As the Independent explains, the region of Siberia around Yakutsk accounts for 20% of the world's diamond mining, under Russian megacorporate monopoly Alrosa. Modern Yakutsk began as a regional center for the Soviet Union's gulag labor system in the early 20th century, which sent political prisoners off to suffer and die in the Siberian cold by mining precious minerals for the state. The region also happens to be rich in gold. Everything else has to be flown in (although some things, like natural gas and oil, exist underground). That being said, Russia founded Yakutsk's administration way back in 1638 in the pre-central-heating past, as Yakutia Travel says. Long before ethnic Russians arrived, though, indigenous "Lena Yakut" people inhabited the region.

You might think that Yakutsk is the world's northernmost town. But towns in Norway (which contains the world's northernmost city, Longyearbyen), Greenland, Canada, Alaska, and more all sit at higher latitudes. The extreme temperatures in Yakutsk have to do with air flow as it comes down from the Arctic Circle, and Yakutsk's land-locked location far away from warmer ocean water, as Story Maps explains. Building modern Yakutsk required unique techniques, same as its inhabitants have had to adopt unique survival practices. 

Built for survival

At worst, Yakutsk really does look like a frozen hell on Earth. A frosted, blustery haze consumes the cityscape during the winter, reducing visibility to meters. It takes layer after layer of thermal clothing just to make it a couple of minutes to the bus before you start to freeze.

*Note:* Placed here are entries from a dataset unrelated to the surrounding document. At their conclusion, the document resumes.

(** X8. The pump drains and can be run again.  From any well-formed
    queue the pump ends on a pull that returned [false], leaves the queue
    empty, keeps its capacity (storage is never given back), and a second
    run right after makes no call and changes nothing. *)
Theorem Window_ProcessEvents_twice (q : Events) (w : WindowInfo_t) :
  wf q ->
  exists q' w' cs,
    Window_ProcessEvents q w = (q', w', cs, true) /\
    events_count q' = 0 /\
    events_capacity q' = events_capacity q /\
    Window_ProcessEvents q' w' = (q', w', [], true).
Proof.
  intros Hwf.
  pose proof (Window_ProcessEvents_loop_capacity
                (S (Z.to_nat (events_count q))) q w Hwf) as Hcap.
  destruct (Window_ProcessEvents_spec q w Hwf) as (q' & Hp & Hwf' & Hc).
  unfold Window_ProcessEvents in *. rewrite Hp in Hcap. simpl in Hcap.
  eexists q', _, _. split; [exact Hp|]. split; [exact Hc|]. split; [exact Hcap|].
  rewrite Hc. simpl. rewrite (Events_Pull_empty q' Hc). reflexivity.
Qed.

(** *** Storage of the queue *)

Lemma Events_Push_count_capacity e q :
  events_count (Events_Push e q) = events_count q + 1 /\
  events_capacity (Events_Push e q)
  = if events_count q >=? events_capacity q
    then events_capacity q + 20 else events_capacity q.
Proof.
  unfold Events_Push. cbv zeta. simpl.
  by destruct (events_count q >=? events_capacity q).
Qed.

This means that while cars generally don't work in colder months, people need to leave them running the entire season so the vehicles don't die. Some folks siphon heat outside from their houses through rubber tubes directly into the engines of their cars, under the hood (seen on SnowBrains). Rime encrusts people's eyelashes, and snot-sicles stab one's own lips. Each breath hurts. If you think this is all a dramatic exaggeration, then watch videos of traveler Ruhi Cenet (on YouTube), unreasonably cheerful local Kiun B. (also on YouTube), or nearby countryside dwellers (again, on YouTube).

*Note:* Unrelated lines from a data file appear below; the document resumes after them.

(** * Stress-period timelines of the MODFLOW package files (flopy)

    A shallow embedding of the package readers and writers of
    [flopy/modflow/mfevt.py], [flopy/modflow/mfrch.py] and
    [flopy/modflow/mflmt.py], and the properties of the stress-period
    timeline they implement.

    Layout: the Python primitives the code relies on ([Py]), the
    collaborators that live outside these files ([Collaborators]), the
    interpreter state ([World]), the three packages ([Evt], [Rch], [Lmt]),
    then the theorems. *)

From Stdlib Require Import ZArith Ascii String List Lia Bool.
From Stdlib Require Import DecimalString DecimalZ DecimalPos DecimalN.
From stdpp Require Import base option list gmap strings.

Local Open Scope Z_scope.
Local Open Scope string_scope.

(* ===================================================================== *)
(** ** Python primitives *)
(* ===================================================================== *)

Module Py.

(** The exceptions the modelled code can raise.  [Exception] stands for
    whatever a collaborator raises. *)
Inductive exn : Type :=
| IndexError
| ValueError
| KeyError
| AttributeError
| UnboundLocalError
| AssertionError
| Exception (what : string).

Inductive result (A : Type) : Type :=
| Ok (a : A)
| Raise (e : exn).
Arguments Ok {A} a.
Arguments Raise {A} e.

Definition is_ok {A} (r : result A) : bool :=
  match r with Ok _ => true | Raise _ => false end.

Definition rbind {A B} (r : result A) (k : A -> result B) : result B :=
  match r with Ok a => k a | Raise e => Raise e end.

(** [try: r except: h] with a bare [except]. *)
Definition try_except {A} (r : result A) (h : A) : A :=
  match r with Ok a => a | Raise _ => h end.

(** *** Characters and strings *)

(** Whitespace as [str.split()] and [str.strip()] see it on ASCII text:
    tab, newline, vertical tab, form feed, carriage return, space. *)
Definition isspace (c : ascii) : bool :=
  match c with
  | "009" | "010" | "011" | "012" | "013" | " " => true
  | _ => false
  end%char.

Definition newline : ascii := "010"%char.
Definition nl : string := String newline "".

(** [c.lower()] on one character. *)
Definition lower_char (c : ascii) : ascii :=
  let n := nat_of_ascii c in
  if ((65 <=? n) && (n <=? 90))%nat then ascii_of_nat (n + 32) else c.

(** [s.lower()] *)
Fixpoint lower (s : string) : string :=
  match s with
  | "" => ""
  | String c s' => String (lower_char c) (lower s')
  end.

(** [s.lstrip()], [s.rstrip()], [s.strip()] *)
Fixpoint lstrip (s : string) : string :=
  match s with
  | "" => ""
  | String c s' => if isspace c then lstrip s' else s
  end.

Fixpoint rstrip (s : string) : string :=
  match s with
  | "" => ""
  | String c s' =>
      match rstrip s' with
      | "" => if isspace c then "" else String c ""
      | r => String c r
      end
  end.

Definition strip (s : string) : string := rstrip (lstrip s).

(** [s.split()]: the maximal runs of non-whitespace characters. *)
Fixpoint split (s : string) : list string :=
  match s with
  | "" => []
  | String c s' =>
      if isspace c then split s'
      else
        match s' with
        | "" => [String c ""]
        | String c' _ =>
            if isspace c' then String c "" :: split s'
            else
              match split s' with
              | w :: ws => String c w :: ws
              | [] => [String c ""]
              end
        end
  end.

(** [s[0:n]] *)
Fixpoint slice0 (n : nat) (s : string) : string :=
  match n, s with
  | S n', String c s' => String c (slice0 n' s')
  | _, _ => ""
  end.

(** [needle in hay] *)
Fixpoint contains (needle hay : string) : bool :=
  String.prefix needle hay ||
  match hay with
  | "" => false
  | String _ hay' => contains needle hay'
  end.

(** [t[i]] on a list. *)
Definition getitem {A} (t : list A) (i : nat) : result A :=
  match t !! i with Some x => Ok x | None => Raise IndexError end.

(** [line[0]] on a string. *)
Definition first_char (s : string) : result ascii :=
  match s with String c _ => Ok c | "" => Raise IndexError end.

(** *** Integers and their text *)

(** [str(z)], which is also [format(z, 'd')]. *)
Definition str (z : Z) : string := NilZero.string_of_int (Z.to_int z).

(** [int(s)] for a token [s] that holds no whitespace: an optional sign
    followed by one or more ASCII decimal digits.  (Digit separators and
    non-ASCII digits, which some interpreter versions accept too, are
    outside this model.) *)
Definition int_digits (s : string) : result Z :=
  match NilZero.uint_of_string s with
  | Some d => Ok (Z.of_uint d)
  | None => Raise ValueError
  end.

Definition int (s : string) : result Z :=
  match s with
  | String "-" s' => rbind (int_digits s') (fun z => Ok (- z))
  | String "+" s' => int_digits s'
  | _ => int_digits s
  end.

(** [' ' * n] *)
Fixpoint spaces (n : nat) : string :=
  match n with
  | O => ""
  | S n' => String " " (spaces n')
  end.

So how in the world do residents get by? The easy answer is: Don't go outside. Folks do as many indoors activities as possible during winter months, except for quick trips to the grocery store, as Kiun B. further describes on YouTube. Residents often dress to the nines (in big, puffy jackets) to express themselves, as Treehugger explains, and meet up at festivals or inside underground, warmer ice caverns. Folks outside of Yakutsk proper have a harder time, and typically don't have running water. But thankfully, there's an abundance of snow to gather from the ground. Finally, for fun, we've got saunas and ice baths.